- **TASK STATEMENT**
Each line of the material that mentions the word "bytes" is to be copied.
== INPUT MATERIAL
(** Searching a level through [FindFile] is searching its entries: the
    candidate holds the entry the snapshot sees, and without a candidate the
    snapshot sees none. *)
Lemma level_read files ls u snap :
  level_holds files ls → table_entries U (concat ls) → size_of files < 2 ^ 31 → seq_ok snap →
  match level_candidate U u (seek u snap) files with
  | Some f => ∃ l, f ∈ files ∧ l ∈ ls ∧ holds_table U stored f l ∧ first_visible U (concat ls) u snap = first_visible U l u snap
  | None => first_visible U (concat ls) u snap = None
  end.
Proof using OU.
  intros Hh Ht Hn Hsn. pose proof (level_holds_sorted files ls Hh Ht) as Hs. pose proof (Forall2_length _ _ _ Hh) as Hlen.
  destruct (FindFile_spec U files (seek u snap) Hs Hn) as [Hb Hi]. unfold level_candidate. set (j := FindFile U files (seek u snap)) in *.
  rewrite <- (take_drop (Z.to_nat j) ls) in Ht |- *. rewrite concat_app in Ht |- *. pose proof Ht as [[Hk1 Hk2]%Forall_app (_ & _ & Hs2)%StronglySorted_app].
  assert (Forall (λ e : kv, ikey e.1 ∧ InternalKey_Compare U e.1 (seek u snap) < 0) (concat (take (Z.to_nat j) ls))) as Hbef.
  { rewrite Forall_forall in Hk1 |- *. intros e He. split; [by apply Hk1|]. apply list_elem_of_In, in_concat in He as (l & Hl & He).
    apply list_elem_of_In, list_elem_of_lookup in Hl as [i Hl]. apply lookup_take_Some in Hl as [Hl Hij].
    destruct (Forall2_lookup_r _ _ _ _ _ Hh Hl) as (f & Hf & Hft). destruct (found_entry_bounds f l e Hft) as [_ Hle]; [by apply list_elem_of_In|].
    apply (cmp_le_lt_trans (C := icmp) _ (largest f)); [done|]. apply (Hi i f Hf). lia. }
  rewrite (first_visible_skip _ _ _ _ Hsn Hbef). case_decide as Hj.
  2: { rewrite drop_ge by lia. done. }
  destruct (lookup_lt_is_Some_2 files (Z.to_nat j)) as [f Hf]; [lia|]. rewrite Hf. destruct (Forall2_lookup_l _ _ _ _ _ Hh Hf) as (l & Hl & Hft).
  rewrite (drop_S _ _ _ Hl) in Hk2, Hs2 |- *. cbn [concat] in Hk2, Hs2 |- *. pose proof Hft as (_ & _ & (a & Ha & Ea) & (b & Hbl & Eb)).
  case_decide as Hu.
  - apply first_visible_none; [|done]. rewrite Forall_forall. intros e He. apply (cmp_lt_le_trans _ (smallest_user_key f)); [done|].
    unfold smallest_user_key. rewrite Ea. destruct l as [|x l]; [done|]. injection Ha as ->. cbn [app] in He, Hs2. apply StronglySorted_cons in Hs2 as [Hs2 _].
    apply elem_of_cons in He as [->|He]; [by rewrite cmp_refl|]. rewrite Forall_forall in Hs2. specialize (Hs2 e He). cbn beta in Hs2. apply icmp_lt in Hs2. lia.
  - exists l. split; [by eapply list_elem_of_lookup_2|]. split; [|split; [done|]].
    + apply elem_of_app. right. by left.
    + apply (first_visible_stop _ _ b); [by split|done| |].
      * apply last_Some in Hbl as [l0 ->]. apply elem_of_app. right. by left.
      * rewrite <- Eb. rewrite <- (Hi _ _ Hf). lia.
Qed.

(** ** Through the table cache *)

Context (table_get : FileMetaData → bytes → res (option kv)) {TR : TableReads U table_get stored}.

Definition entry_seq (e : kv) : Z := match ParseInternalKey e.1 with Some k => sequence k | None => 0 end.

(** The saver after a table in which the snapshot sees [o]. *)
Definition saved (s : Saver) (o : option kv) : Saver :=
  match o with
  | None => s
  | Some e => match entry_value e with
              | Some v => mkSaver kFound (entry_seq e) v
              | None => mkSaver kDeleted (sv_seq s) (sv_value s)
              end
  end.

Lemma table_read f l u snap :
  holds_table U stored f l → one_spelling U u l → seq_ok snap →
  ∃ r, table_get f (seek u snap) = Ret r
    ∧ ∀ s, match r with Some e => SaveValue U u s e | None => s end = saved s (first_visible U l u snap).
Proof using OU TR.
  intros (Hst & Ht & _) H1 Hsn. destruct (TR f l (seek u snap) Hst) as (r & E & Hsome & Hfound). exists r. split; [done|]. intros s.
  rewrite InternalKey_make_user_key in Hfound. rewrite (first_visible_lower l u snap Ht Hsn). pose proof Ht as [Hk _]. unfold one_spelling in H1. rewrite Forall_forall in Hk, H1.
  destruct (l !! lower_bound icmp l (seek u snap)) as [e|] eqn:El.
  - pose proof (list_elem_of_lookup_2 _ _ _ El) as He. destruct (decide (U.(Compare) (ExtractUserKey e.1) u = 0)) as [H0|H0].
    + rewrite (Hfound e eq_refl (H1 e He H0)). unfold saved, SaveValue, entry_value, entry_seq.
      destruct (ikey_parse _ (Hk e He)) as (q & t & _ & _ & -> & _). cbn [user_key type sequence]. rewrite decide_True by done. by destruct t.
    + destruct r as [e'|]; [|done]. pose proof (Hsome e' eq_refl) as [= <-]. cbn [saved]. unfold SaveValue.
      destruct (ikey_parse _ (Hk e He)) as (q & t & _ & _ & -> & _). cbn [user_key]. by rewrite decide_False.
  - destruct r as [e'|]; [|done]. by specialize (Hsome e' eq_refl).
Qed.

(** A level ready to be searched for a user key. *)
Record level_ok (u : bytes) (files : list FileMetaData) (ls : list (list kv)) : Prop := {
  lo_holds : level_holds files ls;
  lo_entries : table_entries U (concat ls);
  lo_size : size_of files < 2 ^ 31;
  lo_spelling : one_spelling U u (concat ls)
}.

(** What the snapshot sees in each level. *)
Definition level_reads (u : bytes) (snap : Z) (lss : list (list (list kv))) : list (option kv) :=
  (λ ls, first_visible U (concat ls) u snap) <$> lss.

Local Abbreviation visit ordered arg u snap :=
  (visit_levels U (Match U table_get (LookupKey_make u snap)) ordered arg u (seek u snap)).

(** The state after a file was read; [cont] tells whether to go on. *)
Definition after_read (st arg : GetState) (cont : bool) : Prop :=
  gs_s arg = Read_OK
  ∧ gs_found arg = match sv_state (gs_saver arg) with kFound => true | _ => gs_found st end
  ∧ cont = match sv_state (gs_saver arg) with kNotFound => true | _ => false end.

Lemma saved_not_corrupt s o : sv_state s ≠ kCorrupt → sv_state (saved s o) ≠ kCorrupt.
Proof. unfold saved. by destruct o as [e|]; [destruct (entry_value e)|]. Qed.

(** One level of the search. *)
Lemma visit_level ordered st u snap n files ls levels :
  level_ok u files ls → seq_ok snap → sv_state (gs_saver st) ≠ kCorrupt →
  ∃ arg cont,
    visit ordered (Ret st) u snap n (files :: levels) =
      (if ordered && negb cont then Ret arg else visit ordered (Ret arg) u snap (n + 1) levels)
    ∧ gs_saver arg = saved (gs_saver st) (first_visible U (concat ls) u snap)
    ∧ (arg = st ∧ cont = true ∨ after_read st arg cont).
Proof using OU TR.
  intros [Hh Ht Hn H1] Hsn Hc. cbn [visit_levels]. pose proof (level_read files ls u snap Hh Ht Hn Hsn) as Hr.
  destruct (level_candidate U u (seek u snap) files) as [f|].
  - destruct Hr as (l & Hf & Hl & Hft & ->). assert (one_spelling U u l) as H2.
    { unfold one_spelling in *. rewrite Forall_forall in H1 |- *. intros e He. apply H1. apply list_elem_of_In, in_concat. exists l. by rewrite <- !list_elem_of_In. }
    destruct (table_read f l u snap Hft H2 Hsn) as (r & E & Hsv). unfold Match. rewrite LookupKey_internal_key, E. cbn [LookupKey_user_key LookupKey_make lk_userkey].
    rewrite Hsv. pose proof (saved_not_corrupt (gs_saver st) (first_visible U l u snap) Hc) as Hc'.
    destruct (sv_state (saved (gs_saver st) (first_visible U l u snap))) eqn:Es; [| | |done]; eexists _, _; (split; [reflexivity|]); (split; [done|]); right; unfold after_read; cbn [gs_s gs_found gs_saver]; by rewrite Es.
  - exists st, true. rewrite andb_false_r. split; [done|]. rewrite Hr. split; [done|]. by left.
Qed.

(** With ordered flushes the search ends at the first level that holds the key. *)
Lemma visit_ordered levels lss u snap n st :
  Forall2 (level_ok u) levels lss → seq_ok snap → sv_state (gs_saver st) = kNotFound → gs_found st = false →
  ∃ st', visit true (Ret st) u snap n levels = Ret st'
    ∧ match first_answer (level_reads u snap lss) with
      | Some v => gs_found st' = true ∧ gs_s st' = Read_OK ∧ sv_value (gs_saver st') = v
      | None => gs_found st' = false ∧ sv_value (gs_saver st') = sv_value (gs_saver st)
      end.
Proof using OU TR.
  intros HF Hsn. revert n st. induction HF as [|files ls levels lss Hl _ IH]; intros n st Hs Hf.
  { exists st. done. }
  destruct (visit_level true st u snap n files ls levels Hl Hsn) as (arg & cont & -> & Hsv & Harg); [by rewrite Hs|].
  cbn [level_reads fmap list_fmap first_answer andb]. destruct (first_visible U (concat ls) u snap) as [e|]; cbn [saved] in Hsv.
  - assert (cont = false ∧ gs_s arg = Read_OK ∧ gs_found arg = match entry_value e with Some _ => true | None => false end) as (-> & H1 & H2).
    { destruct Harg as [[-> _]|(H1 & H2 & H3)]; [rewrite Hsv in Hs; by destruct (entry_value e)|]. rewrite Hsv in H2, H3. rewrite Hf in H2. by destruct (entry_value e). }
    cbn [negb]. exists arg. split; [done|]. rewrite Hsv, H2. by destruct (entry_value e).
  - assert (cont = true ∧ gs_found arg = false) as [-> H2].
    { destruct Harg as [[-> ->]|(H1 & H2 & H3)]; [done|]. rewrite Hsv, Hs in H2, H3. by rewrite Hf in H2. }
    cbn [negb]. rewrite <- Hsv. apply IH; [by rewrite Hsv|done].
Qed.

(** Otherwise it reads every level and keeps the last value. *)
Lemma visit_unordered levels lss u snap n st :
  Forall2 (level_ok u) levels lss → seq_ok snap → sv_state (gs_saver st) ≠ kCorrupt → gs_s st = Read_OK →
  (sv_state (gs_saver st) = kFound → gs_found st = true) →
  ∃ st', visit false (Ret st) u snap n levels = Ret st' ∧ gs_s st' = Read_OK
    ∧ match last_answer (level_reads u snap lss) with
      | Some v => gs_found st' = true ∧ sv_value (gs_saver st') = v
      | None => gs_found st' = gs_found st ∧ sv_value (gs_saver st') = sv_value (gs_saver st)
      end.
Proof using OU TR.
  intros HF Hsn. revert n st. induction HF as [|files ls levels lss Hl _ IH]; intros n st Hs Hok Hf.
  { exists st. done. }
  destruct (visit_level false st u snap n files ls levels Hl Hsn Hs) as (arg & cont & -> & Hsv & Harg). cbn [andb].
  assert (gs_s arg = Read_OK) as Hok' by (destruct Harg as [[-> _]|(H1 & _)]; done).
  assert (gs_found arg = match sv_state (gs_saver arg) with kFound => true | _ => gs_found st end) as Hf'.
  { destruct Harg as [[-> _]|(_ & H2 & _)]; [|done]. destruct (sv_state (gs_saver st)) eqn:E; try done. by apply Hf. }
  destruct (IH (n + 1) arg) as (st' & E & Hst & Hans); [rewrite Hsv; by apply saved_not_corrupt|done| |].
  { rewrite Hf'. by intros ->. }
  exists st'. split; [done|]. split; [done|]. cbn [level_reads fmap list_fmap last_answer].
  destruct (last_answer (level_reads u snap lss)) as [v|] eqn:El; unfold level_reads in El; rewrite El; [done|]. destruct Hans as [-> ->].
  rewrite Hf', Hsv. destruct (first_visible U (concat ls) u snap) as [e|]; cbn [saved mbind option_bind].
  - by destruct (entry_value e).
  - split; [|done]. destruct (sv_state (gs_saver st)) eqn:E'; try done. symmetry. by apply Hf.
Qed.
====
- **ANSWER TO THE PROBLEM**
Context (table_get : FileMetaData → bytes → res (option kv)) {TR : TableReads U table_get stored}.
Record level_ok (u : bytes) (files : list FileMetaData) (ls : list (list kv)) : Prop := {
Definition level_reads (u : bytes) (snap : Z) (lss : list (list (list kv))) : list (option kv) :=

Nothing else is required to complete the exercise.